Car is in its original bright red solid colour and I've no intention of changing that,I believe it does not have a clear lacquer coat, regarding chips cracks and star crazing repairs (has a few areas) I'm more than confident in being able to repair these whether glassing the deeper ones prior to filling or just sanding back and filling the less obvious ones.
I have been offered the loan of a decent compressor and spray gun together with an air fed mask hence my intentions are to do the job myself.
So for the experts on GRP painting etc a couple of questions?
1,Which is regarded as the best flexible filler to use?
2,Do I need to use an etch primer prior to the primer coat?
3,What primer type would you recommend and how many coats?

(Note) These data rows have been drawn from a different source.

Lemma push_batch_wf s (b : FlushBatch) q :
  queue_wf q → batch_ok b → fb_scope b = s →
  queue_wf (enforce_channel_cap (fb_channel_id b) (set_queues (<[s := trim_scope
    (push_front_all (map (to_queued (fb_channel_id b) s) (fb_events b))
       (queue_of (queues q) s))]> (queues q)) q)).
Proof.
  intros Hwf Hb Hs. unfold batch_ok in Hb. rewrite Hb, Hs. apply enforce_wf; [done|].
  intros x. rewrite trim_scope_take, push_front_all_app. intros Hx%subseteq_take.
  apply elem_of_app in Hx as [Hx|Hx]; [|by apply Hwf].
  apply list_elem_of_In, in_map_iff in Hx as (be & <- & _). done.
Qed.

Lemma requeue_wf now nanos b q :
  queue_wf q → batch_ok b → queue_wf (requeue now nanos b q).2.
Proof.
  intros Hwf Hb. unfold requeue. cbv zeta. set (n := (default 0 _ + 1)%Z).
  assert (1 ≤ n)%Z as Hn.
  { unfold n. destruct (retry_counts q !! fb_scope b) eqn:E; simpl; [|lia].
    apply (wf_retries _ Hwf) in E. lia. }
  destruct (Z.ltb_spec MAX_RETRIES n) as [Hlt|Hge]; cbn [snd].
  - destruct Hwf as [????????]. split; try done. simpl.
    intros s' m [? Hm]%lookup_delete_Some. rewrite lookup_insert_ne in Hm by done. eauto.
  - set (ra := <[fb_scope b := _]> _).
    change (set_retry ra _ (set_queues ?m _)) with
      (set_queues m (set_retry ra (<[fb_scope b := n]> (retry_counts q)) q)).
    apply (push_batch_wf _ b (set_retry ra (<[fb_scope b := n]> (retry_counts q)) q)); try done.
    apply set_retry_wf; [done|]. intros s' m. rewrite lookup_insert.
    case_decide; [intros [= <-]; lia|]. apply (wf_retries _ Hwf).
Qed.
(** [close] drops what regression detection needs.  With the ring intact a
    token at or below the newest of its epoch is a [TokenRegression], which makes
    the probe rotate the epoch; after the [close] of any failed probe the same
    token is recorded, and every observation at or above it proves it.  So a
    writer restored from a backup that kept the epoch, with one probe failing
    meanwhile, leaves a reader of the abandoned timeline proving coverage: there
    is a run in which the observation of such a reader resolves to an entry
    although the writer holds a channel row below the wall that the reader
    misses. *)
Theorem close_forgets_regression :
  (∀ f ep e tok at_ w, epoch f = Some ep → last (ring f) = Some e → tok ≤ token e →
     (record tok ep at_ w f).1 = TokenRegression ∧
     (record tok ep at_ w (close f)).1 = Recorded ∧
     ∀ o, tok ≤ o → resolve o ep (record tok ep at_ w (close f)).2
                     = Proved {| token := tok; committed_at := at_; wall := w |}) ∧
  ∃ w0 w1 w2 e r,
    reachable w0 ∧ observe_heartbeat (wal w0) = Some (4, "epoch-1"%string) ∧
    is_Some (proved (resolve 4 "epoch-1" (fence w0))) ∧
    probe_step w0 w1 ∧ steps (restore 1 0 "epoch-1" w1) w2 ∧
    resolve 4 "epoch-1" (fence w2) = Proved e ∧
    r ∈ inserted (wal w2) ∧ r_channel r ≠ None ∧ r_created r ≤ wall e ∧ r ∉ inserted (wal w0).
Proof.
  split.
  - intros f ep e tok at_ w Hep Hl Hle. unfold record, regresses, resolve, close. simpl.
    rewrite Hep, Hl, (bool_decide_eq_true_2 (Some ep = Some ep)) by done.
    apply Z.leb_le in Hle as ->. split_and!; [done|done|]. intros o Ho%Z.leb_le. simpl.
    rewrite bool_decide_eq_false_2 by congruence. by rewrite Ho.
  - exists Scenario.healthy, (set_pc Idle (set_fence (close (fence Scenario.healthy)) Scenario.healthy)),
      Scenario.restored_probed, Scenario.entry1, Scenario.hello.
    split_and!.
    + apply Scenario.healthy_reachable.
    + done.
    + by eexists.
    + apply probe_fail.
    + apply Scenario.restored_steps.
    + done.
    + apply list_elem_of_here.
    + done.
    + by vm_compute.
    + by intros ?%elem_of_nil.
Qed.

4,What paint system would you recommend and how many coats which will allow me to flat off to a near to excellent finish before machine polishing?
I think most older TVR's I've seen and owned over the years that have had a lacquer coat applied all have areas where the lacquer has lifted off,hence I'd prefer not to have to use lacquer if I can get away with it.
In anticipation of your advice and comments I await your expert replies.
Thanks.
Rob.
BritishRacinGrin said:
What prior painting experience do you have? Have you done GRP before?
Plenty of glassing experience due to having boats for years, but admit to having no experience in spraying!Hence being able to flat out any issues or imperfections due to my technique would be prefereable.
Not expecting to end up with a concourse finish but if I can achieve a good standard i'll be happy.
Rob.
This book is a good introduction to preparing and painting fibre glass
http://www.amazon.co.uk/Restore-Fibreglass-Bodywor...
http://www.amazon.co.uk/Restore-Fibreglass-Bodywor...
Colin RedGriff said:
This book is a good introduction to preparing and painting fibre glass
http://www.amazon.co.uk/Restore-Fibreglass-Bodywor...
Cheers for that Colin I may well invest, in the interim I'm keen to hear from any pro's who are experienced in this sort of work.http://www.amazon.co.uk/Restore-Fibreglass-Bodywor...
Rob.
I can't answer many of the questions but I can offer a bit of advice. My Cerbera leeched out silicones when being painted. Maybe from the mould release agent used at the factory and it was fish eye city when it dried, of course it could have been some other way it got so silicone contaminated at some point in its life, hard to say. Had to repaint it 3 times the final time it had an isolation/barrier primer layer to stop the stuff ruining the top coat finish. No amount of wiping and cleaning stopped it coming through. Didn't use any unusual fillers, the GRP is so thick that flex and cracking has not been an issue. That was 3 years ago and it is still perfect now. Used a standard 2 pack paint.
Hi,
It's all about preparation as I'm sure you are more than aware. If you can prep the car yourself to a high enough standard then you will save a whole heap cash. My Lotus Elan S4 will need a total respray soon and I will do the prep myself.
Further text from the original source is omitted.